• TASK ITEM: Using the entries below, return word for word the lines from the one containing "Definition opt_int_truthy (n" up to and including the last.

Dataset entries
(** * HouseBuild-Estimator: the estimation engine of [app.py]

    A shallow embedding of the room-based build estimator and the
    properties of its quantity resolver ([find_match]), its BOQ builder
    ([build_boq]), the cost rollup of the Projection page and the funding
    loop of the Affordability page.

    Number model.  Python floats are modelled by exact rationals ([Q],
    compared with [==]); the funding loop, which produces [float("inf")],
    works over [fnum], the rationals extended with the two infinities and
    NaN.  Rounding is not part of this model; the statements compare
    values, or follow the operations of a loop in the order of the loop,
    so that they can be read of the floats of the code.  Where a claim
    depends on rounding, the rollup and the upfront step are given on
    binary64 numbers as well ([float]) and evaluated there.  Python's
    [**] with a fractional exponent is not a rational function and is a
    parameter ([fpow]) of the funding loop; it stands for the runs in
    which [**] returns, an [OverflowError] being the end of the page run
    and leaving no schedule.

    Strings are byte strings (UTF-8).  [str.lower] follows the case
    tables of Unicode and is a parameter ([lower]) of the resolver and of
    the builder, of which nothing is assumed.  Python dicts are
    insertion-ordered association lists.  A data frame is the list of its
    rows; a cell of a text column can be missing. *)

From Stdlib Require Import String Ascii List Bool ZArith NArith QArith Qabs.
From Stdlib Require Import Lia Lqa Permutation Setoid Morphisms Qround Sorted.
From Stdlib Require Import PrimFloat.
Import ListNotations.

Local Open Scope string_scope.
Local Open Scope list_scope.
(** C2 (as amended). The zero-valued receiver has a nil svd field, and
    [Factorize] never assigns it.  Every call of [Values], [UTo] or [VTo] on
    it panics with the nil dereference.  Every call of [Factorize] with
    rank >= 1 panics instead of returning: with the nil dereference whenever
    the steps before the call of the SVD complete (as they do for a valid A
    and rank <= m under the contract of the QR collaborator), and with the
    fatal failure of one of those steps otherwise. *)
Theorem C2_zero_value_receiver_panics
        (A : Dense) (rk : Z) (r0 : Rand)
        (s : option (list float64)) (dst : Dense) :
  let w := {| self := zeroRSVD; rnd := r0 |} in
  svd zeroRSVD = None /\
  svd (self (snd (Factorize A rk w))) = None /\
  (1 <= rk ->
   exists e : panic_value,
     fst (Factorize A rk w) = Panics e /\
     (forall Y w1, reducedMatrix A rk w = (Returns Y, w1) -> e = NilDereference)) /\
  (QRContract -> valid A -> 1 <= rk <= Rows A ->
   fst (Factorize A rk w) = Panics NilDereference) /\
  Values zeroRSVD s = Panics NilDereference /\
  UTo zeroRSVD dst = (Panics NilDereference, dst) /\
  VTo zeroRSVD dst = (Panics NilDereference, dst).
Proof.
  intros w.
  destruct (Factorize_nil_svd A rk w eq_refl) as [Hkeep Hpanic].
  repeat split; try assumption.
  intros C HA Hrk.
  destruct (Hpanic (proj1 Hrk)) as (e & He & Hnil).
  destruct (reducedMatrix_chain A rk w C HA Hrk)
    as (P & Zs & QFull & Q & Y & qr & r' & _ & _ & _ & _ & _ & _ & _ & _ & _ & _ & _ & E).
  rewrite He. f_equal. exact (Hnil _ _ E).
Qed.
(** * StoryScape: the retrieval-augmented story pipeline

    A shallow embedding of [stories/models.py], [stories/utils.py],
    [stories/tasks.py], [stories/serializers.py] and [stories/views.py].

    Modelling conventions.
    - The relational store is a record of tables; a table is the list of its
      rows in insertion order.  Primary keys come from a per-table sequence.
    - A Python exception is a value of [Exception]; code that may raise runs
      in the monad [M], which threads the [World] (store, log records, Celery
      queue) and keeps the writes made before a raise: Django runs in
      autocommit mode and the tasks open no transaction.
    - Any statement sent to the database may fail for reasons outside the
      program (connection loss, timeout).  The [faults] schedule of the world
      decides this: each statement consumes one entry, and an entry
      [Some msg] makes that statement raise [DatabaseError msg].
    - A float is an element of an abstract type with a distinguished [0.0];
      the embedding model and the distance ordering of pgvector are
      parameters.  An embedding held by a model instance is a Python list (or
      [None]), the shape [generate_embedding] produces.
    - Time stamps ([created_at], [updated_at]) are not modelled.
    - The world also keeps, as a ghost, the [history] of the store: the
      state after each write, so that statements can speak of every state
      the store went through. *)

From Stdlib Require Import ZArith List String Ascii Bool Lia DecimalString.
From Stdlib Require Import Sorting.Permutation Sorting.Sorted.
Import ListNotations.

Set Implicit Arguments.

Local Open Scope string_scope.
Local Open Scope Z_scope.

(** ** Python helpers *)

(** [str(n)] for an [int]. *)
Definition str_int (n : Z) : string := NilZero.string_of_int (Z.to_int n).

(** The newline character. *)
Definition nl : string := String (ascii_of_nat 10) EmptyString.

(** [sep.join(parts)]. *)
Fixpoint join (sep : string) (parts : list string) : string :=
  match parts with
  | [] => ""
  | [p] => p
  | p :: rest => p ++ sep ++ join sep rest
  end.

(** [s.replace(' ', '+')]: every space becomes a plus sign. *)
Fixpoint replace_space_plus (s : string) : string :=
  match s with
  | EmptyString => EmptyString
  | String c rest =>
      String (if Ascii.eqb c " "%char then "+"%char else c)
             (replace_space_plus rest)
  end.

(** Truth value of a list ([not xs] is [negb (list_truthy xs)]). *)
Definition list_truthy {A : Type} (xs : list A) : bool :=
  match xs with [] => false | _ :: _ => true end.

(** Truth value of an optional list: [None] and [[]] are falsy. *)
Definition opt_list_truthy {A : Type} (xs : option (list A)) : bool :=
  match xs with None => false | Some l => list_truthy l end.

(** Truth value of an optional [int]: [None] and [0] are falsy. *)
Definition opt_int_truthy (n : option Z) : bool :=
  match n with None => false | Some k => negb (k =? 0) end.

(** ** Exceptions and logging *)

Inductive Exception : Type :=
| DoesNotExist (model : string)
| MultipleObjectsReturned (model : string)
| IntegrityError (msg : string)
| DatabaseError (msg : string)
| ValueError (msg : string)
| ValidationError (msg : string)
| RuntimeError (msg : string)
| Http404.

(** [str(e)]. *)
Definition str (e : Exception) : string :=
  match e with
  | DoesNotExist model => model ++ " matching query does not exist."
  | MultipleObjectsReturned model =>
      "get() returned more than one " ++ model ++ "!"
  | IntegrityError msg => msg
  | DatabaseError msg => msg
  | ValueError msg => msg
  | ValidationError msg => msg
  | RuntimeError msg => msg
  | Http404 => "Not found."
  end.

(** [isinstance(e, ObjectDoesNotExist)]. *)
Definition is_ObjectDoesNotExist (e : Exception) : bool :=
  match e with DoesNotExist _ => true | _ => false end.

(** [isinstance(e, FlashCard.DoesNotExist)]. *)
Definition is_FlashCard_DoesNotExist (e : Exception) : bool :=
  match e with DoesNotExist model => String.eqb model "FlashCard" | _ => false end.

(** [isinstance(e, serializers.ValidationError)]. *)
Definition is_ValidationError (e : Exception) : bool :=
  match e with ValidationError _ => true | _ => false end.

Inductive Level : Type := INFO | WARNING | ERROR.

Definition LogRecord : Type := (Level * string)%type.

• PROBLEM SOLUTION:
Definition opt_int_truthy (n : option Z) : bool :=
  match n with None => false | Some k => negb (k =? 0) end.

(** ** Exceptions and logging *)

Inductive Exception : Type :=
| DoesNotExist (model : string)
| MultipleObjectsReturned (model : string)
| IntegrityError (msg : string)
| DatabaseError (msg : string)
| ValueError (msg : string)
| ValidationError (msg : string)
| RuntimeError (msg : string)
| Http404.

(** [str(e)]. *)
Definition str (e : Exception) : string :=
  match e with
  | DoesNotExist model => model ++ " matching query does not exist."
  | MultipleObjectsReturned model =>
      "get() returned more than one " ++ model ++ "!"
  | IntegrityError msg => msg
  | DatabaseError msg => msg
  | ValueError msg => msg
  | ValidationError msg => msg
  | RuntimeError msg => msg
  | Http404 => "Not found."
  end.

(** [isinstance(e, ObjectDoesNotExist)]. *)
Definition is_ObjectDoesNotExist (e : Exception) : bool :=
  match e with DoesNotExist _ => true | _ => false end.

(** [isinstance(e, FlashCard.DoesNotExist)]. *)
Definition is_FlashCard_DoesNotExist (e : Exception) : bool :=
  match e with DoesNotExist model => String.eqb model "FlashCard" | _ => false end.

(** [isinstance(e, serializers.ValidationError)]. *)
Definition is_ValidationError (e : Exception) : bool :=
  match e with ValidationError _ => true | _ => false end.

Inductive Level : Type := INFO | WARNING | ERROR.

Definition LogRecord : Type := (Level * string)%type.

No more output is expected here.